A bandeira que deu bolada em Belgrado

Visita histórica de um dirigente albanês à Sérvia em risco, após os incidentes provocados pelo episódio do drone  com a bandeira nacionalista albanesa. Rivalidades étnicas de novo à tona.

A bandeira que deu bolada em Belgrado

Um jogo de futebol entre selecções nacionais degenerar em guerra não é uma ideia fantasiosa. Já aconteceu em 1969, entre El Salvador e as Honduras, e ficou para a História como a Guerra do Futebol ou a Guerra das Cem Horas. O conflito armado causou quase dois mil mortos. Na noite de terça-feira, em Belgrado, juntaram-se os ingredientes para que um novo conflito possa fermentar.

«Durante umas horas pensei que estava a viver um pesadelo», comentou o seleccionador da Albânia, o italiano Gianni De Biasi. Segundo a polícia, um pequeno drone (aparelho voador sem piloto) levantou voo do telhado de uma igreja ortodoxa junto ao estádio do Partizan. Já dentro do recinto deu várias voltas com uma bandeira que incluía fotografias de dois heróis da guerra da independência albanesa contra o Império Otomano e um mapa da chamada Grande Albânia, uma pretensão territorial de nacionalistas albaneses que abarca o Kosovo e partes de Montenegro, Sérvia, Macedónia e Grécia.
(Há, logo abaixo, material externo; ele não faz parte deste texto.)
Lemma cache_inv_new max_size life_time : cache_inv (Cache_new max_size life_time).
Proof.
  split_and!; [done | constructor |]. intros t k. simpl. rewrite lookup_empty. split; [by intros ?%elem_of_nil | by intros (? & ? & _)].
Qed.

(** ** Properties *)

(** C12 One call of [get] on a well-formed cache, with a clock that does not go back:
    it does not touch invalid memory, keeps the cache well formed, and updates the
    recency order as LRU prescribes - a hit makes the key the most recent, a
    successful load adds it and evicts the least recently used key if the cache is
    over its size, a failed load changes nothing.  A fresh hit returns the cached
    value; an expired hit or a miss returns what [load] produced. *)
Theorem cache_get_is_lru load key v0 t1 t2 t3 s :
  cache_inv s -> before t3 s ->
  exists r v s', get load key v0 t1 t2 t3 s = Ok (r, v, s') /\ cache_inv s' /\ before t3 s' /\
    order s' = order_after s key r /\
    match cache_ s !! key with
    | Some e => if expired_at t1 e s then r = (load key (value e)).1 /\ (r = true -> v = (load key (value e)).2)
                else r = true /\ v = value e
    | None => (r, v) = load key v0
    end.
Proof.
  intros Hinv Hb. destruct (cache_ s !! key) as [e|] eqn:He.
  - destruct (get_hit load key v0 t1 t2 t3 s e Hinv Hb He) as (r & v & s' & Hg & Hi & Hb' & Ho & _ & Hv).
    exists r, v, s'. split_and!; try done. destruct (expired_at t1 e s); [|tauto]. destruct Hv as [Hv _].
    rewrite <- Hv. split; [done|]. by intros ->.
  - destruct (get_miss load key v0 t1 t2 t3 s Hinv Hb He) as (r & v & s' & Hg & Hi & Hb' & Ho & _ & Hv & _).
    by exists r, v, s'.
Qed.

(** In every sequence of get, erase and clear calls on a fresh cache the number of
    entries never exceeds the configured maximum and every cached key is in the LRU
    list exactly once. *)
Theorem cache_never_exceeds_max load cs max_size life_time :
  0 <= max_size -> clock_from 0 cs ->
  exists s, calls load cs (Cache_new max_size life_time) = Ok s /\ cache_inv s /\ Z.of_nat (size (cache_ s)) <= max_size.
Proof.
  intros Hm Hck. destruct (calls_bounded load cs (Cache_new max_size life_time) 0) as (s & -> & Hinv & _ & Hl);
    [done | apply cache_inv_new | by constructor | done | done |].
  exists s. split_and!; [done | done |]. rewrite (inv_size s Hinv). unfold order in Hl. by rewrite length_map in Hl.
Qed.
End Cache.

Definition demo_load (k v : Z) : bool * Z := (true, k * 10).
Definition demo_calls : list (@call Z Z) :=
  [CallGet 1 0 1 2 3; CallGet 2 0 4 5 6; CallGet 1 0 7 8 9; CallGet 3 0 10 11 12; CallErase 2; CallGet 4 0 13 14 15].

Lemma cache_never_exceeds_max_witness :
  exists s, calls demo_load demo_calls (Cache_new 2 300) = Ok s /\ cache_inv s /\ Z.of_nat (size (cache_ s)) <= 2.
Proof. apply (cache_never_exceeds_max demo_load demo_calls 2 300); [discriminate | cbn; lia]. Defined.

Definition one_entry : @Cache Z Z _ _ := mkCache {[ 1 := mkCacheEntry 0 5 10 ]} [(5, 1)] 1 300 0 0 0.

Lemma one_entry_inv : cache_inv one_entry.
Proof.
  split_and!; [by repeat constructor | apply NoDup_singleton |]. intros t k. cbn [lrumap_ cache_ one_entry].
  rewrite list_elem_of_singleton. split; [intros [= -> ->]; by eexists | intros (e & [<- <-]%lookup_singleton_Some & <-); done].
Qed.

Lemma cache_get_is_lru_witness :
  exists r v s', get demo_load 2 0 6 7 8 one_entry = Ok (r, v, s') /\ cache_inv s' /\ before 8 s' /\
    order s' = order_after one_entry 2 r /\
    match cache_ one_entry !! 2 with
    | Some e => if expired_at 6 e one_entry then r = (demo_load 2 (value e)).1 /\ (r = true -> v = (demo_load 2 (value e)).2)
                else r = true /\ v = value e
    | None => (r, v) = demo_load 2 0
    end.
Proof.
  apply (cache_get_is_lru demo_load 2 0 6 7 8 one_entry); [exact one_entry_inv | repeat constructor; discriminate].
Defined.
A partir do momento em que um jogador sérvio pegou na bandeira instalou-se a confusão, com os atletas albaneses a quererem proteger a bandeira e com a entrada de adeptos sérvios (vândalos de extrema-direita bem conhecidos pelas autoridades), terminando em cenas de violência que percorreram o mundo.

As rivalidades entre sérvios e albaneses são antigas de séculos e tiveram o mais recente capítulo a partir dos anos 90, quando o último líder da Jugoslávia, Slobodan Milosevic, retirou parte da autonomia de que gozava a província kosovar. Os ânimos entre sérvios e albaneses exaltaram-se ao ponto de terem desembocado na Guerra do Kosovo, em 1998-99, a qual terminou com a intervenção da NATO.

Hoje o Kosovo é um país de facto independente, mas não reconhecido quer pela Sérvia, quer ainda por outros 87 países. Já a Albânia passou a membro da NATO em 2009 e em Junho foi anunciado que o país é candidato oficial a aderir à União Europeia (o que não deverá acontecer nos próximos anos). Quanto à Sérvia, a candidatura oficial à família europeia, em 2011, foi reforçada com o Acordo de Bruxelas, em 2013, entre Belgrado e Pristina (normalização de relações entre Sérvia e Kosovo). Em Janeiro iniciaram as negociações oficiais entre a União Europeia e a Sérvia.

Mas o processo de pacificação dos Balcãs pode estar em causa, na véspera de uma visita histórica a Belgrado por parte do primeiro-ministro Edi Rama, a primeira de um líder albanês em 70 anos. Rama que não se conteve mo Twitter, ao comentar o «orgulho e a alegria» que os jogadores albaneses lhe deram, viu o seu irmão Olsi ser acusado pelos sérvios de ter sido o autor do ‘ataque’ do drone. O primeiro-ministro sérvio Aleksander Vucic, um nacionalista reciclado em europeísta, disse que o incidente tinha o objectivo de «causar instabilidade a longo prazo na Sérvia e nos Balcãs» e de «humilhar» os sérvios. Já o Presidente Tomislav Nikolic, presente no estádio, afirmou que o sucedido foi «uma tentativa de assassínio contra o estabelecimento da amizade entre a Sérvia e a Albânia». «Só faltou um engenho explosivo no drone», comentou.

Amizade russa

Com o orgulho ferido, a Sérvia recebeu ontem Vladimir Putin. Com a pompa e circunstância de uma parada com milhares de soldados para comemorar os 70 anos da libertação de Belgrado dos nazis por parte do Exército Vermelho e pelos partizans jugoslavos (uma celebração antecipada quatro dias para coincidir coma agenda do Presidente russo), os sérvios ouviram palavras solidárias de um velho aliado. Putin reiterou que Moscovo não irá mudar de posição face ao Kosovo, não só pela amizade de ambos os países, mas também por uma questão «legal e de justiça», segundo a TASS.

Esta visita é o mais recente capítulo de algum mal-estar entre Bruxelas e Belgrado. O Governo de Vucic recusara-se a juntar às sanções impostas pela UE à Rússia – alegou então que o país, já em dificuldades económicas, sofreria muito com essa tomada de posição. Outro tema que divide as instâncias europeias e o Executivo sérvio é o projecto do gasoduto South Stream, que prevê abastecer a Europa passando ao largo da Ucrânia.